**About this exercise**
Search the entries below for the word "theorems", then copy each line in which it is found.
++++ Provided data
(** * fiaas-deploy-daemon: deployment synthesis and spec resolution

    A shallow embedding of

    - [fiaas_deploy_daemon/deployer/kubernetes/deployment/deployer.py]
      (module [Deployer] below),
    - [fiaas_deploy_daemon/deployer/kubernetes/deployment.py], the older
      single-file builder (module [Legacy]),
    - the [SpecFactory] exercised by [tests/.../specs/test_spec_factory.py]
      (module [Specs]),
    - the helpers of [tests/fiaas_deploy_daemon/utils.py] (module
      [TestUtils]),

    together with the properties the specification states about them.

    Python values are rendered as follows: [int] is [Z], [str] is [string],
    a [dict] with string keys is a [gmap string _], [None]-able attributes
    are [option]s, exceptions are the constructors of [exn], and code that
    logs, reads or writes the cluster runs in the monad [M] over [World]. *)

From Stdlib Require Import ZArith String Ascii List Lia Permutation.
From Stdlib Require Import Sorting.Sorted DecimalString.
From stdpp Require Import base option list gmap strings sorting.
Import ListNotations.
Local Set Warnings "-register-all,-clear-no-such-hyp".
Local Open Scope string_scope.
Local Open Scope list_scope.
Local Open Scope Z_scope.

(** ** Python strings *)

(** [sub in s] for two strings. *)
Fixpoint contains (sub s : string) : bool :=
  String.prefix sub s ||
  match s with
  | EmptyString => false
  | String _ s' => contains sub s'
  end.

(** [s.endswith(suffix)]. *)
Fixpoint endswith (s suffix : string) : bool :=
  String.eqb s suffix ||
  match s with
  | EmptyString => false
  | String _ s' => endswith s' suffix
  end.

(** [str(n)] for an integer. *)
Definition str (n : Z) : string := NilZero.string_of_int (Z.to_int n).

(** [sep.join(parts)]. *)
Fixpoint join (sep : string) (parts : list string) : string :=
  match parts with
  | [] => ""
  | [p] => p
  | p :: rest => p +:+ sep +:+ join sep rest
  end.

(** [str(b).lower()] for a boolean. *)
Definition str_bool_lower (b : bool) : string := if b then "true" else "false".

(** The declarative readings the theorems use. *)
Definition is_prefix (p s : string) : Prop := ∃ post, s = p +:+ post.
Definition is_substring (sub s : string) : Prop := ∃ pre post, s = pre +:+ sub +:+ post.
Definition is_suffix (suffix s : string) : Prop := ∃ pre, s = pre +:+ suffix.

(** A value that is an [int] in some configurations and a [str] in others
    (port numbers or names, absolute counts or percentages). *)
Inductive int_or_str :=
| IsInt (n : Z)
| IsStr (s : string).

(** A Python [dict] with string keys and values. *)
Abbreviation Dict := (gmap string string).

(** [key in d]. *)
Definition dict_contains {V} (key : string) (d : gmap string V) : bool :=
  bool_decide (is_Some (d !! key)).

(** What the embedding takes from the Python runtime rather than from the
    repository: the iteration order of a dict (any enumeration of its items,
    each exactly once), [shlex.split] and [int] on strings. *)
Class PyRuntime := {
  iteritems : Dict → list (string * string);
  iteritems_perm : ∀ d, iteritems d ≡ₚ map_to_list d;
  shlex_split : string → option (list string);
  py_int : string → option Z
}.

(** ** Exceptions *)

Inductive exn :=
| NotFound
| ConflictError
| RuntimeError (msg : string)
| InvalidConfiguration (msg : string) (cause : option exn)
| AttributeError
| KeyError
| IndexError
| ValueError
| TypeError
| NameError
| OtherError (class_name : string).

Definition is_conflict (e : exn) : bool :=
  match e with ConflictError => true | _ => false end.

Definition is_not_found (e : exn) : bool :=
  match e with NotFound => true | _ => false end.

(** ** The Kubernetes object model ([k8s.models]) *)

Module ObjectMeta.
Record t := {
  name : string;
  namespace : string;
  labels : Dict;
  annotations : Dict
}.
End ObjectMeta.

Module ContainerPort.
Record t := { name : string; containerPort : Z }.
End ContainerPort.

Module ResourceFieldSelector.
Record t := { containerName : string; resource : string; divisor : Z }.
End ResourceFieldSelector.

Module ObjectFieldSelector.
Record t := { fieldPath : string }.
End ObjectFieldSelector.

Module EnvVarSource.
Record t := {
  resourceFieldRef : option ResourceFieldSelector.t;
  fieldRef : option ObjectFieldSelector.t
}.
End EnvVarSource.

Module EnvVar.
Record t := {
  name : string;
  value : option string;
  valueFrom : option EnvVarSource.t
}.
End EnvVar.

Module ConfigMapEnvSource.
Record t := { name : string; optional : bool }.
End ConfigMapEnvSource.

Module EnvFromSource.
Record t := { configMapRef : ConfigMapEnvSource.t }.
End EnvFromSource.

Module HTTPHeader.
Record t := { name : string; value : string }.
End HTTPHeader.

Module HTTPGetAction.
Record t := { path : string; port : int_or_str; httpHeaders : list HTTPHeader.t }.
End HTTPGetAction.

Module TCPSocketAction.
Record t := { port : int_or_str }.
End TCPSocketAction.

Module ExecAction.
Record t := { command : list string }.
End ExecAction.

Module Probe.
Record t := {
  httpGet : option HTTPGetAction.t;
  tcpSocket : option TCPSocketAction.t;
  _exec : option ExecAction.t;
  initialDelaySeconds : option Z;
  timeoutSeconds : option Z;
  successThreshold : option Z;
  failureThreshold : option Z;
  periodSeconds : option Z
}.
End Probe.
++++++++
++++ Provided data
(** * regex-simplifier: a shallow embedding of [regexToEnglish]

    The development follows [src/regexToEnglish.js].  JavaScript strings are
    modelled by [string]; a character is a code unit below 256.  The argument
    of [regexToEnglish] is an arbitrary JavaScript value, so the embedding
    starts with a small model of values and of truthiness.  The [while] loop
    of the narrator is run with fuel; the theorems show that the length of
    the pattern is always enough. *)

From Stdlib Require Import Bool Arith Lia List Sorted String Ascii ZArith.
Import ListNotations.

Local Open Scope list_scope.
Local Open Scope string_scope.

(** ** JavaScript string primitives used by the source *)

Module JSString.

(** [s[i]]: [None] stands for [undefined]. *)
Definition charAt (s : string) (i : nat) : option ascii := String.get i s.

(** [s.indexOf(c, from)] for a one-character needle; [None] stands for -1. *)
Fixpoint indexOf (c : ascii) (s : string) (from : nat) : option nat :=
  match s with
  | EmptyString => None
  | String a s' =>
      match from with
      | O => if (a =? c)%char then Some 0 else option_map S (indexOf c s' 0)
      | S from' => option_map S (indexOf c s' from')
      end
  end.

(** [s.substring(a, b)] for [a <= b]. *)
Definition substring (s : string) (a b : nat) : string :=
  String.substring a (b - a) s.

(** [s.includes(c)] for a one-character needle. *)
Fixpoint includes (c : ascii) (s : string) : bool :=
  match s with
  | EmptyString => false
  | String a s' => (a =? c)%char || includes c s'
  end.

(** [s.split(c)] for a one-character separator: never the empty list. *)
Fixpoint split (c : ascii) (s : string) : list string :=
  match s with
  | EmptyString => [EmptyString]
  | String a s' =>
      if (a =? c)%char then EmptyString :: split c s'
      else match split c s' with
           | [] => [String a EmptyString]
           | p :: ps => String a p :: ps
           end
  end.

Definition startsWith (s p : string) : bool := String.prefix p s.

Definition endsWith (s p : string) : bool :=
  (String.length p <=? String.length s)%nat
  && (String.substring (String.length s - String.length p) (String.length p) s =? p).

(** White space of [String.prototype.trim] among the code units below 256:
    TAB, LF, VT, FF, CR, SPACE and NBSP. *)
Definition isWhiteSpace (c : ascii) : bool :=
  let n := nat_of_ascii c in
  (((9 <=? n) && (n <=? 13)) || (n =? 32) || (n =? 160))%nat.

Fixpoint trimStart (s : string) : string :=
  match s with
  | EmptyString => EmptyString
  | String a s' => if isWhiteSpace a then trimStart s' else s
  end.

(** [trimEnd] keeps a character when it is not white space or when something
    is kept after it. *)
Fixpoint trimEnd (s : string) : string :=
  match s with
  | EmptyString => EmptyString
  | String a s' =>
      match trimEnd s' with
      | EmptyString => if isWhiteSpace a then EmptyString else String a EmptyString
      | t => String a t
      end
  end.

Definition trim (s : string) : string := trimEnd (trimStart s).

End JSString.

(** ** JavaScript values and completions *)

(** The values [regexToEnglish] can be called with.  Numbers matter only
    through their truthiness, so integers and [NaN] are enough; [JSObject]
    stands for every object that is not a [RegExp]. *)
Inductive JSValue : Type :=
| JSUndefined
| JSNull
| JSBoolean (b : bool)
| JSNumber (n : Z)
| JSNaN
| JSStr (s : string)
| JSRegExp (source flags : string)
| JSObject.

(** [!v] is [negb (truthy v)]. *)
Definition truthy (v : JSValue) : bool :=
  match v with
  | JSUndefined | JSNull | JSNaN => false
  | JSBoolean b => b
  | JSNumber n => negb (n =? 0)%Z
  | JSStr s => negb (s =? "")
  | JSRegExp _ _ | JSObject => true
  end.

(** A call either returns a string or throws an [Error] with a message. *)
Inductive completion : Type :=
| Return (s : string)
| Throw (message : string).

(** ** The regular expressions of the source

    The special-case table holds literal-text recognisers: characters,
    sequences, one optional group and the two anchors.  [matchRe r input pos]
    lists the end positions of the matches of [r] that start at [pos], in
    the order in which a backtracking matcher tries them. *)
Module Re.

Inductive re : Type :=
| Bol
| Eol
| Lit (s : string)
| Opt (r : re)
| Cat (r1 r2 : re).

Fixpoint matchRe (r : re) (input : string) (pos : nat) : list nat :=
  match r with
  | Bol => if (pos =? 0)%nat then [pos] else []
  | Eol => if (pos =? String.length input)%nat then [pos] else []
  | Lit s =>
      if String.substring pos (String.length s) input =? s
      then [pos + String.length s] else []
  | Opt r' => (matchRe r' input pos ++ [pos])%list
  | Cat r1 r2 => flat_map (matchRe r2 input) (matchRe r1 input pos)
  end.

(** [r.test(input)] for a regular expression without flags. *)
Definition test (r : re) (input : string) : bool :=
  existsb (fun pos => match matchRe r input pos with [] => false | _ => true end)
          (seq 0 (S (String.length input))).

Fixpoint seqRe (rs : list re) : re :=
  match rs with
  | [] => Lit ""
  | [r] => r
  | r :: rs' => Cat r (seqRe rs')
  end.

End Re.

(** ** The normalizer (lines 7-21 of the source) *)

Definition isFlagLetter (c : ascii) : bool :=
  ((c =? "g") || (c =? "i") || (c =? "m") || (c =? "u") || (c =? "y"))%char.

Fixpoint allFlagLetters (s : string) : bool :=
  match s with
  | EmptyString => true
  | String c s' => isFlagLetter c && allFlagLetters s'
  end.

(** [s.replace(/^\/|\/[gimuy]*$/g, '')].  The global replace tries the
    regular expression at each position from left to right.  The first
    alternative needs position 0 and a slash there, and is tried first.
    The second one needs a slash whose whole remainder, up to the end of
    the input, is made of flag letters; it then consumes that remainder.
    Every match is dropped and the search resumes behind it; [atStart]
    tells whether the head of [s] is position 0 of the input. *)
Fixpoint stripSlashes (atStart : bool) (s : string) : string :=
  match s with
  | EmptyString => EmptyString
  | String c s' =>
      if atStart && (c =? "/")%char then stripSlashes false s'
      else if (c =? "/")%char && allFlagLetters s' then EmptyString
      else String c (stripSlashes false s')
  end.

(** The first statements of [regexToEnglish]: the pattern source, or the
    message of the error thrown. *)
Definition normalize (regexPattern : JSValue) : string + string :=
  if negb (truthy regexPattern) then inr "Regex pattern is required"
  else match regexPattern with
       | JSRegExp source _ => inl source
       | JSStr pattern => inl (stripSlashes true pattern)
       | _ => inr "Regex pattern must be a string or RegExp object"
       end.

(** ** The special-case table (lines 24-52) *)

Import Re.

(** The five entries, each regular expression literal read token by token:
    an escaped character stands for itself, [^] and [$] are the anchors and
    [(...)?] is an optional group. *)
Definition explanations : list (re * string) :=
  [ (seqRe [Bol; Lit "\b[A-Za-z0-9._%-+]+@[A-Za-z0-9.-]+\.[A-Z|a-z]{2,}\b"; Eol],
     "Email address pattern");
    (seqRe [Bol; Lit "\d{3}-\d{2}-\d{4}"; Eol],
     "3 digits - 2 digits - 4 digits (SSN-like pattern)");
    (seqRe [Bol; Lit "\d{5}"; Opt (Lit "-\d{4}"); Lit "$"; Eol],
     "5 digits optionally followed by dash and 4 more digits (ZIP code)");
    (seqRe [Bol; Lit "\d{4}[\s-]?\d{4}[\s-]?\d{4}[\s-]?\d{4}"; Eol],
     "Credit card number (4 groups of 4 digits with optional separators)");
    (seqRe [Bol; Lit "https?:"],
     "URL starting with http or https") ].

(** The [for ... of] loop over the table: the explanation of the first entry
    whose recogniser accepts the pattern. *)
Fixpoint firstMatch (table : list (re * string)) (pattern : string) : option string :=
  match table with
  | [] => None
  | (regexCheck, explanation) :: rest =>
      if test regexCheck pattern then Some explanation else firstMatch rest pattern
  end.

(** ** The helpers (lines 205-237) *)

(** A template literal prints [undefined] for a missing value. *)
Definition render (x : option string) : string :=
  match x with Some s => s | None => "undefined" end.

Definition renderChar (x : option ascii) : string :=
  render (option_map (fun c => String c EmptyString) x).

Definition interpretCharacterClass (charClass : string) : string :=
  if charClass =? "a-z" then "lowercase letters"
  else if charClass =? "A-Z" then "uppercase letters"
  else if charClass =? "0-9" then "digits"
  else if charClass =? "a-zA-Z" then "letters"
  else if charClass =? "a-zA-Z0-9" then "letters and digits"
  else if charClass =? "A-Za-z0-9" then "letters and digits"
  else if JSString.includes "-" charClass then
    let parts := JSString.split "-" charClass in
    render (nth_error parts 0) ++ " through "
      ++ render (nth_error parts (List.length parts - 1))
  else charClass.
++++++++
**Response**
(** The declarative readings the theorems use. *)
    of the narrator is run with fuel; the theorems show that the length of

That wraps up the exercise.